━━ DATA UNDER STUDY ━━

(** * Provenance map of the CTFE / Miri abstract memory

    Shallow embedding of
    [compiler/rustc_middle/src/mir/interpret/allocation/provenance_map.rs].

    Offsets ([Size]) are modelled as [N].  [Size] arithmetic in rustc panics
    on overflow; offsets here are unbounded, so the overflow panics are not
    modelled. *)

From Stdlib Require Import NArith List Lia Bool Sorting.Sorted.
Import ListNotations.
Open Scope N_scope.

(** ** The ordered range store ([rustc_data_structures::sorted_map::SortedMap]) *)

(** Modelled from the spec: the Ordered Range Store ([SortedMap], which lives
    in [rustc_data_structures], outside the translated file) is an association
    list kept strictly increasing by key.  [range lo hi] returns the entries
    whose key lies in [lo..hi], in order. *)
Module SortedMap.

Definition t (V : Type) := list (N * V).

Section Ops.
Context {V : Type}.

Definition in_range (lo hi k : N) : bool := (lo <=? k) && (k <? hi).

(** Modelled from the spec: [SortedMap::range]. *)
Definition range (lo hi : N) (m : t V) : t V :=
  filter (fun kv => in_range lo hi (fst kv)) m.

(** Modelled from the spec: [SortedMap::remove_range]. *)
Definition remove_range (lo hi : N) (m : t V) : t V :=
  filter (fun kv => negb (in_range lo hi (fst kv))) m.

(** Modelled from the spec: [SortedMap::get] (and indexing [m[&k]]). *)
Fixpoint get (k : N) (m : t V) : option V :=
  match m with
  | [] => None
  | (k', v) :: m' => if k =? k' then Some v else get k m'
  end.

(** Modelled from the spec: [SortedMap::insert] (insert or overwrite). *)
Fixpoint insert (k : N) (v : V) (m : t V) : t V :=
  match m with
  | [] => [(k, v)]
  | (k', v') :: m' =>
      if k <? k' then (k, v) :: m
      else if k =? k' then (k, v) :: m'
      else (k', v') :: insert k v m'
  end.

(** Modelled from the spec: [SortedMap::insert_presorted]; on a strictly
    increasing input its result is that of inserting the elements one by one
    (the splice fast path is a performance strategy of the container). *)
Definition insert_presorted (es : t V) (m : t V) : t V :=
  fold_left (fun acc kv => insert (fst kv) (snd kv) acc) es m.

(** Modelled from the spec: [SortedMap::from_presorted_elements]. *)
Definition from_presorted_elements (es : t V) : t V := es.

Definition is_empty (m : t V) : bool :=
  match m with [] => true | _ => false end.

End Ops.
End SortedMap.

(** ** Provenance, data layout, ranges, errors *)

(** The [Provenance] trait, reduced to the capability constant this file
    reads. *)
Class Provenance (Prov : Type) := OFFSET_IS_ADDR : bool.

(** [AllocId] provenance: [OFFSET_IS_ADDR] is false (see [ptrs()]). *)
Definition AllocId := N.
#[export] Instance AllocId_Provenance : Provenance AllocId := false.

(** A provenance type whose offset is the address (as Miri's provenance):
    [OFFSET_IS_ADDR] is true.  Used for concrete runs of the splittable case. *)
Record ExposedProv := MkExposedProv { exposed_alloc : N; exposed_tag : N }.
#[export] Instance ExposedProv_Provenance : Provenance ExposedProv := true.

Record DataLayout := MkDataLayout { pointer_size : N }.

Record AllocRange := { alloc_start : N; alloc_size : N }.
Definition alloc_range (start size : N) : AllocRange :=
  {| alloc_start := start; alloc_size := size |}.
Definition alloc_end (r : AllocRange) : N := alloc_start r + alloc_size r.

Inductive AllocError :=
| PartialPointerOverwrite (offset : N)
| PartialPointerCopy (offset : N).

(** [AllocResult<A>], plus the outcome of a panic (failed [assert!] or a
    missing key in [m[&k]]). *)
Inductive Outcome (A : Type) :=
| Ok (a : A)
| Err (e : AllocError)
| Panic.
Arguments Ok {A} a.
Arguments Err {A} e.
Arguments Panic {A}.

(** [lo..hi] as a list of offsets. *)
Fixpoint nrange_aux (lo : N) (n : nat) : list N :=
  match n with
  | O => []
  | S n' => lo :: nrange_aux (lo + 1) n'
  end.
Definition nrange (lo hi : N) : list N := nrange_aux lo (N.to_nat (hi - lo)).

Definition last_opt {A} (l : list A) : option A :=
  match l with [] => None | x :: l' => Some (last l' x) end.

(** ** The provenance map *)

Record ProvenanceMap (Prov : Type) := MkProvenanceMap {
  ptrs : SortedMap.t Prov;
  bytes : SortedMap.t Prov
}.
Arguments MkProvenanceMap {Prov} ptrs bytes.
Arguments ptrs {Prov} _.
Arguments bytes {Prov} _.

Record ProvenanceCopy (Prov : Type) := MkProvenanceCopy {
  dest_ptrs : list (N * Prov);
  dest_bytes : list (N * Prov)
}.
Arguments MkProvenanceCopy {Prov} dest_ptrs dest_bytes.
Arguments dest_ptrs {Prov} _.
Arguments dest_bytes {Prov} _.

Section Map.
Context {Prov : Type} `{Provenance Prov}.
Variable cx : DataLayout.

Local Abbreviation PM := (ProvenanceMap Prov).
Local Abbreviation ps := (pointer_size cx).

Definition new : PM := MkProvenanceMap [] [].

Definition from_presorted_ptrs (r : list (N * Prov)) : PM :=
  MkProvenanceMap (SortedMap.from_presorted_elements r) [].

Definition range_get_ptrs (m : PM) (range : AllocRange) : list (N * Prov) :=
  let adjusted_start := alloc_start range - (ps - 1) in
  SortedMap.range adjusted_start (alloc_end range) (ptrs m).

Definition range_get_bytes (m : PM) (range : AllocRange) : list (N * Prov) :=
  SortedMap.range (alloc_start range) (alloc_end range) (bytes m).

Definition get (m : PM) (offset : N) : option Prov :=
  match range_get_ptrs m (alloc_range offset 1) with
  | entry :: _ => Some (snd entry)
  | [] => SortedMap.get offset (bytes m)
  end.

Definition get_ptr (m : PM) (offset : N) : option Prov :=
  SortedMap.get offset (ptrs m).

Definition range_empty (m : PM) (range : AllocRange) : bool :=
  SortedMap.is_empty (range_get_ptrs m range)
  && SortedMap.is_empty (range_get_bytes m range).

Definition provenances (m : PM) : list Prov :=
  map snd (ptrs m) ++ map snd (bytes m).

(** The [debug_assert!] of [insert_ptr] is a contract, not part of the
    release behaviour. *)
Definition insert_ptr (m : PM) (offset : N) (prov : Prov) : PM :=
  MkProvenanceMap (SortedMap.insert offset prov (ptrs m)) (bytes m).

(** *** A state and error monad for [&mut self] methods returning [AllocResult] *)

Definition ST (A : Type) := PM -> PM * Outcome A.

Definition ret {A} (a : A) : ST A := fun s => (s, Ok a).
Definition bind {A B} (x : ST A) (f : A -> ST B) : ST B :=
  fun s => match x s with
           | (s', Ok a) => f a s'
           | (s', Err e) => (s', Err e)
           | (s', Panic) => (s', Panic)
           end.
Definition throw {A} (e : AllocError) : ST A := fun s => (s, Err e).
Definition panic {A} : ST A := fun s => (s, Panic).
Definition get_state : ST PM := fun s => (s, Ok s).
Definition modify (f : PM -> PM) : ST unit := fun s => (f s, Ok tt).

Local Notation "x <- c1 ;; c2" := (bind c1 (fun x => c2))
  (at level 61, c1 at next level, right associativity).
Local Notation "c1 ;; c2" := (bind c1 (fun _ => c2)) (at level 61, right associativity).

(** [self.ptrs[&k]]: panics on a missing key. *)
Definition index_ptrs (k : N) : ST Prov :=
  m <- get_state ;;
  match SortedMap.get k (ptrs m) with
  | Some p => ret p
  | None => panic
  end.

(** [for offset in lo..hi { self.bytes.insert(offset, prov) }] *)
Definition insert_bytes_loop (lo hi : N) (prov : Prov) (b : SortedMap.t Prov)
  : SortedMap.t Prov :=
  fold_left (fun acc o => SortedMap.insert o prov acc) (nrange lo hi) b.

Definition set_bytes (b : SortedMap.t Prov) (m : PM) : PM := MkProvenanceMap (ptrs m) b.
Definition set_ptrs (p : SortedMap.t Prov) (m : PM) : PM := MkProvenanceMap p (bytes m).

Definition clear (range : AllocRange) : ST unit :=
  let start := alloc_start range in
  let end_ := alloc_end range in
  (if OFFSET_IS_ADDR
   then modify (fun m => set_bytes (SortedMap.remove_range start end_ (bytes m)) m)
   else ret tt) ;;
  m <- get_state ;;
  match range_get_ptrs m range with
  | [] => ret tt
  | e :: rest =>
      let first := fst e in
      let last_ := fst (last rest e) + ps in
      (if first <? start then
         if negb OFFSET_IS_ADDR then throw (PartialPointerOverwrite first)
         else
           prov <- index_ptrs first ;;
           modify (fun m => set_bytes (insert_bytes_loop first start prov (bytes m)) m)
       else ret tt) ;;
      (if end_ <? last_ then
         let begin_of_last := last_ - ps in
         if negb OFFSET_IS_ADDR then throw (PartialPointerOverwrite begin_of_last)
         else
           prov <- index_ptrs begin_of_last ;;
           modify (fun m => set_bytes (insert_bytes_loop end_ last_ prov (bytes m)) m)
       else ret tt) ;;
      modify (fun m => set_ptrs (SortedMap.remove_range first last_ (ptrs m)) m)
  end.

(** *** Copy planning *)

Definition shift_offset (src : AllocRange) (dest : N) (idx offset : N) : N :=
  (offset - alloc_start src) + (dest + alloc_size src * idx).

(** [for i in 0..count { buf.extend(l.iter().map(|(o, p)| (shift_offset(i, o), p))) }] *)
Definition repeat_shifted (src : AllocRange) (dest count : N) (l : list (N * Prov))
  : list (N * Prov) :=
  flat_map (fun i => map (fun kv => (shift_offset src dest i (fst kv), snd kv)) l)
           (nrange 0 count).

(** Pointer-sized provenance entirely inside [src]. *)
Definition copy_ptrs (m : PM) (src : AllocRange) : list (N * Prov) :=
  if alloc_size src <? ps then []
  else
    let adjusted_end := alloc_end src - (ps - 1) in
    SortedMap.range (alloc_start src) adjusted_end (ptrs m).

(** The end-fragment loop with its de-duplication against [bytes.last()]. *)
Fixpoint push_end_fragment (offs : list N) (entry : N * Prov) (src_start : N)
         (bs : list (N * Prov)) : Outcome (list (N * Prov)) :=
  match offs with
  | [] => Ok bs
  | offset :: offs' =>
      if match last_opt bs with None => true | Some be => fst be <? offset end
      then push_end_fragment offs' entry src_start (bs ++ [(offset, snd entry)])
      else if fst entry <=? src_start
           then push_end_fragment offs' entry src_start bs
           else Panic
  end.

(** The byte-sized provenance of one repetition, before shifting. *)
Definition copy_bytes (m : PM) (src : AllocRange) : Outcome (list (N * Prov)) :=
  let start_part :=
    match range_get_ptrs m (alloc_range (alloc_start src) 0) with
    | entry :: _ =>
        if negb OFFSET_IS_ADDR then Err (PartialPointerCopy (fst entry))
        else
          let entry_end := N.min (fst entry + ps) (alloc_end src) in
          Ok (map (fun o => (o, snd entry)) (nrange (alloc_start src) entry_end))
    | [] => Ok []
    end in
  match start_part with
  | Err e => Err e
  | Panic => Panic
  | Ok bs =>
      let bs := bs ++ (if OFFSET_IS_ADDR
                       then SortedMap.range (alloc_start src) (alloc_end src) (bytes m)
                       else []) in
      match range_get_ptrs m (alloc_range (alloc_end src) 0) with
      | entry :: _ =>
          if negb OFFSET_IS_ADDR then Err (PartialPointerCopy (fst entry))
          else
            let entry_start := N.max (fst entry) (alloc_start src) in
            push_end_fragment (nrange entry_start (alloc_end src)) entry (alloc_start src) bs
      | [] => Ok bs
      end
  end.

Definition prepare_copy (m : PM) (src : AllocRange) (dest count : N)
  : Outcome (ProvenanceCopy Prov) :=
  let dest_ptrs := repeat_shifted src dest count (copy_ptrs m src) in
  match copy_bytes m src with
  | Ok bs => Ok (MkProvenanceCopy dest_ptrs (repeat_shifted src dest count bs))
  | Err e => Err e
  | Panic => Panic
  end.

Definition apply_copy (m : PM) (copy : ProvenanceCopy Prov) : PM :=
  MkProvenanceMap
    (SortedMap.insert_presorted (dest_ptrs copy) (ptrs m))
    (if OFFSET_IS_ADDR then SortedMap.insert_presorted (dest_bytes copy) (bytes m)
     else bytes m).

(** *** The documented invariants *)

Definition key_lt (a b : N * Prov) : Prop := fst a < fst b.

━━━

:: EXERCISE DESCRIPTION ::
Whenever a line of the entries contains "throw", it counts toward the total; state that total alone.

:: RESPONSE AREA ::
3